EXERCISE REQUIREMENTS: Where the material below has a line containing "(which [Buffer.toString] would", start repeating exactly, and keep going through the line containing "the edge of", with no other lines.
-=-=-=-=-
(** * The authentication gateway of [index.ts]

    A shallow embedding of the Pulumi program [src/index.ts]: the base-URL
    derivation ([useCustomDomain], [getAPIUrl]), the assembly of the
    published client configuration ([config], [client], [bucketObject]), the
    read path [getAppConfig] and the Lambda handlers bound to [/config],
    [/callback] and [/api].

    Strings are byte strings: a string of the model is the UTF-8 of the
    JavaScript string it stands for, in the bucket, over the wire and in
    the handlers.  Texts that are not UTF-8 (which [Buffer.toString] would
    mend with U+FFFD) and lone surrogates (which only a [\u] escape
    produces; they are kept as three bytes and written back as such) are
    the edge of this reading.  The platform the program runs on (numbers,
    JSON, the S3 bucket, [fetch], the Lambda proxy of the gateway) is
    modelled first, the program itself after it; an [async] function is a
    function of the world that returns the requests it made and the way
    its promise settled.  The definitions come first, the facts about them
    second. *)

From Stdlib Require Import Ascii String List ZArith NArith Lia Bool DecimalString.
From stdpp Require Import base option strings gmap.

(** ** Characters and small string helpers *)

Definition dquote : ascii := "034"%char.
Definition backslash : ascii := "092"%char.

(** [q s] is [s] between double quotes (no escaping): used to write JSON
    texts in examples. *)
Definition q (s : string) : string := String dquote (s +:+ String dquote "").

(** JavaScript truthiness of a string: every string but the empty one. *)
Definition truthy (s : string) : bool :=
  match s with
  | EmptyString => false
  | String _ _ => true
  end.

(** [a && b] on strings: the first operand when it is falsy, else the
    second. *)
Definition js_and (a b : string) : string := if truthy a then b else a.

Fixpoint ends_with (suffix s : string) : bool :=
  if String.eqb suffix s then true
  else match s with
       | EmptyString => false
       | String _ r => ends_with suffix r
       end.

(** ** Errors a promise of the program can be rejected with *)

Inductive Error :=
| AWSError (code : string)      (* rejection of an S3 request *)
| JsError (message : string)    (* [new Error(message)] *)
| SyntaxError                   (* [JSON.parse] on a text that is not JSON *)
| TypeError                     (* property read on [null] *)
| FetchError (type : string).   (* node-fetch: ["system"], ["invalid-json"] *)

Inductive outcome (A : Type) :=
| Resolve (a : A)
| Reject (e : Error).
Arguments Resolve {A} a.
Arguments Reject {A} e.

(** ** Numbers

    What [JSON.parse] makes of a number literal and how the number prints:
    the IEEE 754 double nearest to the literal, and Number::toString of it,
    in exact integer arithmetic. *)

Module Number.

Local Open Scope Z_scope.

(** The decimal a literal denotes: [(-1)^neg * digits * 10^exp10]. *)
Record decimal := { neg : bool; digits : Z; exp10 : Z }.

Definition is_digit (c : ascii) : bool :=
  let n := N_of_ascii c in (48 <=? n)%N && (n <=? 57)%N.

(** The digits in front of [s], added to [acc]; how many there were; what
    follows. *)
Fixpoint read_digits (acc count : Z) (s : string) : Z * Z * string :=
  match s with
  | EmptyString => (acc, count, s)
  | String c r =>
      if is_digit c
      then read_digits (acc * 10 + (Z.of_N (N_of_ascii c) - 48)) (count + 1) r
      else (acc, count, s)
  end.

Definition of_literal (lit : string) : decimal :=
  let (sign, s) :=
    match lit with
    | String c r => if Ascii.eqb c "-" then (true, r) else (false, lit)
    | EmptyString => (false, lit)
    end in
  let '(i, _, s1) := read_digits 0 0 s in
  let '(f, places, s2) :=
    match s1 with
    | String c r => if Ascii.eqb c "." then read_digits i 0 r else (i, 0, s1)
    | EmptyString => (i, 0, s1)
    end in
  let e :=
    match s2 with
    | String c r =>
        if Ascii.eqb c "e" || Ascii.eqb c "E" then
          match r with
          | String c' r' =>
              if Ascii.eqb c' "-" then - (read_digits 0 0 r').1.1
              else if Ascii.eqb c' "+" then (read_digits 0 0 r').1.1
              else (read_digits 0 0 r).1.1
          | EmptyString => 0
          end
        else 0
    | EmptyString => 0
    end in
  {| neg := sign; digits := f; exp10 := e - places |}.

(** An IEEE 754 binary64 value that is not NaN: [mantissa * 2^exponent]
    with [mantissa < 2^53], and [2^52 <= mantissa] unless the exponent is
    the least one, [-1074]. *)
Inductive double :=
| Zero (negative : bool)
| Infinity (negative : bool)
| Finite (negative : bool) (mantissa exponent : Z).

(** The integer nearest to [a / b], the even one of two. *)
Definition round_div (a b : Z) : Z :=
  let q := a / b in
  let r := a mod b in
  if 2 * r <? b then q
  else if b <? 2 * r then q + 1
  else if Z.even q then q else q + 1.

(** [num / den < 2^l] *)
Definition below_pow2 (num den l : Z) : bool :=
  if 0 <=? l then num <? den * 2 ^ l else num * 2 ^ (- l) <? den.

(** The double nearest to a decimal (round to nearest, ties to even). *)
Definition to_double (d : decimal) : double :=
  let D := digits d in
  let E := exp10 d in
  if D <=? 0 then Zero (neg d)
  else if 310 <=? Z.log2 D * 3 / 10 + E then Infinity (neg d)
  else if (Z.log2 D + 1) * 4 / 10 + 1 + E <=? -330 then Zero (neg d)
  else
    let num := if 0 <=? E then D * 10 ^ E else D in
    let den := if 0 <=? E then 1 else 10 ^ (- E) in
    let l0 := Z.log2 num - Z.log2 den in
    let l := if below_pow2 num den l0 then l0 - 1 else l0 in
    let e := Z.max (l - 52) (-1074) in
    let m := if 0 <=? e then round_div num (den * 2 ^ e)
             else round_div (num * 2 ^ (- e)) den in
    let (m, e) := if m =? 2 ^ 53 then (2 ^ 52, e + 1) else (m, e) in
    if m =? 0 then Zero (neg d)
    else if 971 <? e then Infinity (neg d)
    else Finite (neg d) m e.

Definition StringToNumber (lit : string) : double := to_double (of_literal lit).

(** [m * 2^e < 10^n] *)
Definition below_pow10 (m e n : Z) : bool :=
  let num := if 0 <=? e then m * 2 ^ e else m in
  let den := if 0 <=? e then 1 else 2 ^ (- e) in
  if 0 <=? n then num <? den * 10 ^ n else num * 10 ^ (- n) <? den.

(** The least [n >= start] with [m * 2^e < 10^n]. *)
Fixpoint magnitude (fuel : nat) (m e start : Z) : Z :=
  match fuel with
  | O => start
  | S fuel =>
      if below_pow10 m e start then start else magnitude fuel m e (start + 1)
  end.

(** [floor (m * 2^e / 10^p)] *)
Definition scaled (m e p : Z) : Z :=
  let num := if 0 <=? e then m * 2 ^ e else m in
  let den := if 0 <=? e then 1 else 2 ^ (- e) in
  if 0 <=? p then num / (den * 10 ^ p) else (num * 10 ^ (- p)) / den.

Definition reads_back (m e s p : Z) : bool :=
  match to_double {| neg := false; digits := s; exp10 := p |} with
  | Finite _ m' e' => (m' =? m) && (e' =? e)
  | _ => false
  end.

(** Which of [s * 10^p <= m * 2^e <= (s + 1) * 10^p] is the closer to the
    double: the lower one, or of two equally close the even one. *)
Definition lower_is_closer (m e s p : Z) : bool :=
  let num := if 0 <=? e then m * 2 ^ e else m in
  let den := if 0 <=? e then 1 else 2 ^ (- e) in
  let pn := if 0 <=? p then 10 ^ p else 1 in
  let pd := if 0 <=? p then 1 else 10 ^ (- p) in
  let twice := 2 * num * pd in
  let middle := (2 * s + 1) * pn * den in
  if twice <? middle then true
  else if middle <? twice then false
  else Z.even s.

(** The digits [s], their number [k] and the magnitude [n] of
    Number::toString: [k] least such that [s * 10^(n - k)] reads back as
    the double, [s] the closest such. *)
Fixpoint shortest (fuel : nat) (m e n k : Z) : Z * Z * Z :=
  match fuel with
  | O => (scaled m e (n - k), k, n)
  | S fuel =>
      let p := n - k in
      let lo := scaled m e p in
      let hi := lo + 1 in
      let ok_lo := reads_back m e lo p in
      let ok_hi := reads_back m e hi p in
      let up := if hi =? 10 ^ k then (10 ^ (k - 1), k, n + 1) else (hi, k, n) in
      if ok_lo && ok_hi then
        if lower_is_closer m e lo p then (lo, k, n) else up
      else if ok_lo then (lo, k, n)
      else if ok_hi then up
      else shortest fuel m e n (k + 1)
  end.

Definition decimal_text (z : Z) : string :=
  NilZero.string_of_uint (N.to_uint (Z.to_N z)).

Fixpoint zeros (n : nat) : string :=
  match n with
  | O => EmptyString
  | S n => String "0" (zeros n)
  end.

(** The digits of [s] without the zeros at its end, and their number. *)
Fixpoint significant (fuel : nat) (s k : Z) : Z * Z :=
  match fuel with
  | O => (s, k)
  | S fuel =>
      if (1 <? k) && (s mod 10 =? 0) then significant fuel (s / 10) (k - 1)
      else (s, k)
  end.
-=-=-=-=-
EXPECTED ANSWER:
    the handlers.  Texts that are not UTF-8 (which [Buffer.toString] would
    mend with U+FFFD) and lone surrogates (which only a [\u] escape
    produces; they are kept as three bytes and written back as such) are
    the edge of this reading.  The platform the program runs on (numbers,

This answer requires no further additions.